[
Lists Home |
Date Index |
Thread Index
]
> -----Original Message-----
> From: Jonathan Robie Sent: Thursday, May 29, 2003 10:04 AM
> To: K. Ari Krupnikov
> Cc: Paul Prescod; xml-dev@lists.xml.org
> Subject: Re: [xml-dev] Why Standards?
>
> [A small company] can also get visibility by being seen as a leader that
> helped develop the query language.
[in a standards committee]
True enough, but that has led us to a somewhat pathological situation where
OASIS TCs and W3C WG's have an unmanageable number of people involved
mainly to get visibility or to jump on what looks like a bandwagon. (The
clearest example right now is the WSBPEL TC at OASIS, which has more than
100 members).
> (SAX is one of the few examples of a de-facto standard developed by a
> mailing list, outside of a formal standards process.)
One is tempted to speculate about the lessons for standardization that SAX
offers. Maybe the folks who wrote SAX just plucked the low-hanging fruit,
and it's all gone now. But maybe the fact that it was done by "extreme
specwriting" -- the "customers" were represented, there was a "what's the
simplest thing that could actually work?" mindset, there was a willingness
to learn from what went before but also to refactor it as necessary --
accounts for its success.
> resistance to learning proprietary technologies such as proprietary APIs
> or query languages makes the market reluctant to adopt innovative
> technologies from smaller companies.
[bringing in the namespaces thread, risking trolldom, and realizing that
hindsight is 20:20!]
Subject: Re: [xml-dev] Vocabulary Combination and optional namespaces
From: Sean McGrath <sean.mcgrath@propylon.com>
Date: Fri, 30 May 2003 06:38:05 +0100
> Namespaces cause more problems than they fix. This has been my
> experience, and the experience of the 20 odd XML developers who work for
> Propylon over the last couple of years. Perhaps our
> experience is unusual but I doubt it.

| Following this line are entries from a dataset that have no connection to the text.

(** [run_chafa] follows its decision table: one attempt, and one
    retry with the fallback selectors exactly when the first attempt exited
    with a failure status and a selector was [Auto]. *)
Theorem run_chafa_spec chafa image cols rows format colors animate w :
  run_chafa chafa image cols rows format colors animate w =
  run_chafa_outcome chafa image cols rows format colors animate w.
Proof.
  unfold run_chafa, run_chafa_outcome, bind, ret, fail.
  rewrite run_chafa_once_eq. simpl.
  destruct (renderer w (first_cmd _ _ _ _ _ _ _)) as [o1|]; [|reflexivity].
  destruct (status_success o1); [reflexivity|].
  rewrite fallback_changes. destruct (has_auto format colors); [|reflexivity].
  rewrite run_chafa_once_eq. simpl. rewrite log_log. simpl.
  unfold retry_cmd, first_cmd.
  destruct (renderer w _) as [o2|]; [|reflexivity].
  now destruct (status_success o2).
Qed.

Lemma same_but_calls_log l w : same_but_calls w (log l w).
Proof. now unfold same_but_calls. Qed.

(** (C5) Exactly one retry: when the first attempt fails and a selector is
    [Auto], the renderer is run exactly twice, the second time with the
    concrete selectors, and the outcome is that of the second run; on its
    failure the error carries the retry's diagnostic, not the original. *)
Theorem run_chafa_retries_once chafa image cols rows format colors animate w o1 :
  renderer w (first_cmd chafa image cols rows format colors animate) = Some o1 ->
  status_success o1 = false ->
  has_auto format colors = true ->
  let c1 := first_cmd chafa image cols rows format colors animate in
  let c2 := retry_cmd chafa image cols rows format colors animate in
  exists r w', run_chafa chafa image cols rows format colors animate w = (r, w') /\
    new_calls w w' [c1; c2] /\ same_but_calls w w' /\
    r = match renderer w c2 with
        | None => Err ESpawn
        | Some o2 => if status_success o2 then Ok (stdout o2)
                     else Err (EChafaFailed (stderr o2))
        end.
Proof.
  intros R1 S1 A. simpl. rewrite run_chafa_spec. unfold run_chafa_outcome.
  rewrite R1, S1, A.
  destruct (renderer w (retry_cmd _ _ _ _ _ _ _)) as [o2|];
    [destruct (status_success o2)|];
    eexists; eexists; (split; [reflexivity|]);
    (split; [reflexivity|]); (split; [apply same_but_calls_log | reflexivity]).
Qed.

(** No retry without an [Auto]: when the first attempt fails and
    neither selector is [Auto], the renderer is run once and its diagnostic
    is the error. *)
Theorem run_chafa_no_retry chafa image cols rows format colors animate w o1 :
  renderer w (first_cmd chafa image cols rows format colors animate) = Some o1 ->
  status_success o1 = false ->
  has_auto format colors = false ->
  exists w', run_chafa chafa image cols rows format colors animate w
               = (Err (EChafaFailed (stderr o1)), w') /\
    new_calls w w' [first_cmd chafa image cols rows format colors animate] /\
    same_but_calls w w'.
Proof.
  intros R1 S1 A. rewrite run_chafa_spec. unfold run_chafa_outcome.
  rewrite R1, S1, A. eexists. split; [reflexivity|].
  split; [reflexivity | apply same_but_calls_log].
Qed.

(** All [run_chafa] does to the world is log one or two invocations. *)
Lemma run_chafa_frame chafa image cols rows format colors animate w r w' :
  run_chafa chafa image cols rows format colors animate w = (r, w') ->
  exists l, w' = log l w /\ (1 <= List.length l <= 2)%nat.
Proof.
  rewrite run_chafa_spec. unfold run_chafa_outcome.
  repeat match goal with
         | |- context [match ?x with _ => _ end] => destruct x
         end; intros E; inv E; eexists; (split; [reflexivity | simpl; lia]).
Qed.

(** At least one and at most two invocations, and nothing but the log
    changes: [run_chafa] never touches the cache. *)
Theorem run_chafa_calls chafa image cols rows format colors animate w :
  exists l, new_calls w (snd (run_chafa chafa image cols rows format colors
                                animate w)) l /\
    (1 <= List.length l <= 2)%nat /\
    same_but_calls w (snd (run_chafa chafa image cols rows format colors
                             animate w)).
Proof.
  destruct (run_chafa chafa image cols rows format colors animate w)
    as [r w'] eqn:E.
  apply run_chafa_frame in E as (l & -> & Hl).
  exists l. split; [reflexivity|]. split; [exact Hl | apply same_but_calls_log].
Qed.

(** The retry is a different command: its selectors are concrete, so
    it never repeats the failed command line. *)
Theorem retry_cmd_concrete chafa image cols rows format colors animate :
  fallback_format format <> ChafaFormat.Auto /\
  fallback_colors colors <> ChafaColors.Auto /\
  (has_auto format colors = true ->
   retry_cmd chafa image cols rows format colors animate <>
   first_cmd chafa image cols rows format colors animate).
Proof.
  split; [now destruct format|]. split; [now destruct colors|].
  unfold retry_cmd, first_cmd, chafa_args. intros A E.
  injection E as Ef Ek.
  apply format_as_arg_inj in Ef. apply colors_as_arg_inj in Ek.
  destruct format, colors; discriminate.
Qed.

(** Success: the payload is the standard output of the run that
    succeeded, the first one or the retry. *)
Theorem run_chafa_ok chafa image cols rows format colors animate w s w' :
  run_chafa chafa image cols rows format colors animate w = (Ok s, w') ->
  exists c o, renderer w c = Some o /\ status_success o = true /\
    stdout o = s /\ In c (calls w') /\
    (c = first_cmd chafa image cols rows format colors animate \/
     c = retry_cmd chafa image cols rows format colors animate).
Proof.
  rewrite run_chafa_spec. unfold run_chafa_outcome.
  destruct (renderer w (first_cmd _ _ _ _ _ _ _)) as [o1|] eqn:R1; [|discriminate].
  destruct (status_success o1) eqn:S1.
  - intros E. inv E. exists (first_cmd chafa image cols rows format colors animate), o1.
    repeat split; auto. simpl. apply in_or_app. right. now left.
  - destruct (has_auto format colors); [|discriminate].
    destruct (renderer w (retry_cmd _ _ _ _ _ _ _)) as [o2|] eqn:R2; [|discriminate].
    destruct (status_success o2) eqn:S2; [|discriminate].
    intros E. inv E. exists (retry_cmd chafa image cols rows format colors animate), o2.
    repeat split; auto. simpl. apply in_or_app. right. right. now left.
Qed.

Lemma log_wf l w : world_wf w -> world_wf (log l w).
Proof. now unfold world_wf, entries. Qed.

Lemma run_chafa_wf chafa image cols rows format colors animate w r w' :
  world_wf w ->
  run_chafa chafa image cols rows format colors animate w = (r, w') ->
  world_wf w'.
Proof.
  intros Hwf E. apply run_chafa_frame in E as (l & -> & _). now apply log_wf.
Qed.

(** ** The theorems at concrete worlds *)

Lemma chafa_args_inj_witness :
  "cat.png" = "cat.png" /\ 80 = 80 /\ 13 = 13 /\
  ChafaFormat.Kitty = ChafaFormat.Kitty /\ ChafaColors.C256 = ChafaColors.C256 /\
  true = true.
Proof.
  apply (chafa_args_inj "cat.png" 80 13 ChafaFormat.Kitty ChafaColors.C256 true
           "cat.png" 80 13 ChafaFormat.Kitty ChafaColors.C256 true);
    first [lia | reflexivity].
Defined.

Lemma run_chafa_retries_once_witness :
  exists r w',
    run_chafa "chafa" "cat.png" 80 13 ChafaFormat.Auto ChafaColors.C256 false
      picky_world = (r, w') /\
    new_calls picky_world w'
      [first_cmd "chafa" "cat.png" 80 13 ChafaFormat.Auto ChafaColors.C256 false;
       retry_cmd "chafa" "cat.png" 80 13 ChafaFormat.Auto ChafaColors.C256 false]
    /\ same_but_calls picky_world w' /\ r = Ok "<cat>".
Proof.
  apply (run_chafa_retries_once "chafa" "cat.png" 80 13 ChafaFormat.Auto
           ChafaColors.C256 false picky_world
           {| status_success := false; stdout := "";
              stderr := "unknown selector" |}); reflexivity.
Defined.

Lemma run_chafa_no_retry_witness :
  exists w',
    run_chafa "chafa" "cat.png" 80 13 ChafaFormat.Kitty ChafaColors.C256 false
      failing_world = (Err (EChafaFailed "no such file"), w') /\
    new_calls failing_world w'
      [first_cmd "chafa" "cat.png" 80 13 ChafaFormat.Kitty ChafaColors.C256
         false] /\
    same_but_calls failing_world w'.
Proof.
  apply (run_chafa_no_retry "chafa" "cat.png" 80 13 ChafaFormat.Kitty
           ChafaColors.C256 false failing_world
           {| status_success := false; stdout := "";
              stderr := "no such file" |}); reflexivity.
Defined.

Lemma run_chafa_ok_witness :
  exists c o, renderer picky_world c = Some o /\ status_success o = true /\
    stdout o = "<cat>" /\
    In c (calls (snd (run_chafa "chafa" "cat.png" 80 13 ChafaFormat.Auto
                        ChafaColors.Auto false picky_world))) /\
    (c = first_cmd "chafa" "cat.png" 80 13 ChafaFormat.Auto ChafaColors.Auto
           false \/
     c = retry_cmd "chafa" "cat.png" 80 13 ChafaFormat.Auto ChafaColors.Auto
           false).
Proof.
  apply (run_chafa_ok "chafa" "cat.png" 80 13 ChafaFormat.Auto ChafaColors.Auto
           false picky_world). reflexivity.
Defined.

More often than not, when you go
> into new client engagements to
> sort out XML problems, we find XML transwrecks in the hallways.
Maybe the market SHOULD have been more skeptical of this particular
innovative technology even though it was blessed by the W3C. I can
certainly understand why smaller companies participate in "computer science
by committee" projects, but I'm beginning to wonder if this isn't one of
those ideas that seemed like trusims in the late '90s but the industry now
needs to un-learn. Really simple/powerful ideas (I'm thinking of the
essence of HTML, and CDF/RSS [all flavors], and the essence of XML-
RPC/SOAP/WDDL/etc. [combining XML and HTTP to bring some order to CGI
chaos] come from all sorts of brains more or less at once and thrive like
weeds until the benefits of standardization become obvious. Sure, the
world of competing proprietary technologies is ugly and holds the potential
for vendor-lockin when the Big Guy steps in and buys up the innovators. But
is that *really* any worse than the situation we have today where we're
stuck with "standards" that cause more pain than they cure, and competing
standards organizations that institutionalize industry cleavages?

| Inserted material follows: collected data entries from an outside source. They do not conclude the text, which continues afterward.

(* ===== verification/Pipeline.v ===== *)
(** * Pipeline: [render_image] and sessions of renders

    [render_image] ([main.rs] 500-537) computes the cache key, serves a hit
    from the cache, and on a miss runs the renderer, stores its output and
    enforces the cache limit.  It composes [cache_key] ([CacheKey]),
    [cache_hit] and [cache_store] ([CacheStore]) and [run_chafa]
    ([Renderer]) in the order of the source.

    A session is a sequence of renders interleaved with steps of the
    environment (time passing, faults appearing and disappearing, images and
    the renderer changing); [reachable] is its step relation.  The
    invariants of the world are proved along any session. *)

From Stdlib Require Import ZArith List String Ascii Bool Lia.
From Stdlib Require Import RelationClasses Morphisms Setoid.
From S2P Require Import Prelude Encoding Chafa FileSystem CacheKey.
From S2P Require Import StableSort CacheStore Renderer.
Import ListNotations.

#[local] Open Scope string_scope.
#[local] Open Scope Z_scope.

Section Pipeline.
Context `{Hasher}.

(** ** [fn render_image] *)

Definition render_image (chafa image : string) (options : RenderOptions)
  : M string :=
  (cache_key <- cache_key image (cols options) (rows options)
                  (format options) (colors options) (animate options) ;;
   let cache_path := cache_file_name cache_key in
   hit <- (if cache_enabled options then fs_exists cache_path
           else ret false) ;;
   if hit then cache_hit cache_path
   else
     output <- run_chafa chafa image (cols options) (rows options)
                 (format options) (colors options) (animate options) ;;
     _ <- (if cache_enabled options
           then cache_store cache_path output (cache_max_mb options)
           else ret tt) ;;
     ret output)%io.

(** The cache file a request is served from. *)
Definition cache_path_of (image : string) (options : RenderOptions)
  (w : world) : option string :=
  option_map cache_file_name
    (result_ok (fst (cache_key image (cols options) (rows options)
                       (format options) (colors options) (animate options) w))).

(** The miss path: render, then store when caching is enabled. *)
Definition render_and_store (chafa image : string) (options : RenderOptions)
  (cache_path : string) : M string :=
  (output <- run_chafa chafa image (cols options) (rows options)
               (format options) (colors options) (animate options) ;;
   _ <- (if cache_enabled options
         then cache_store cache_path output (cache_max_mb options)
         else ret tt) ;;
   ret output)%io.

Stepping up to the pulpit, here's an attempt to say what 'extreme
specwriting' would imply:
* Analysis paralysis is pointless -- There's not enough "science" now for
solid "engineering", so codify existing practice that actually works.
* Avoid "Big Up Front Specs" - Seek to agree only on what is minimally
necessary for a business collaboration or technical interoperability.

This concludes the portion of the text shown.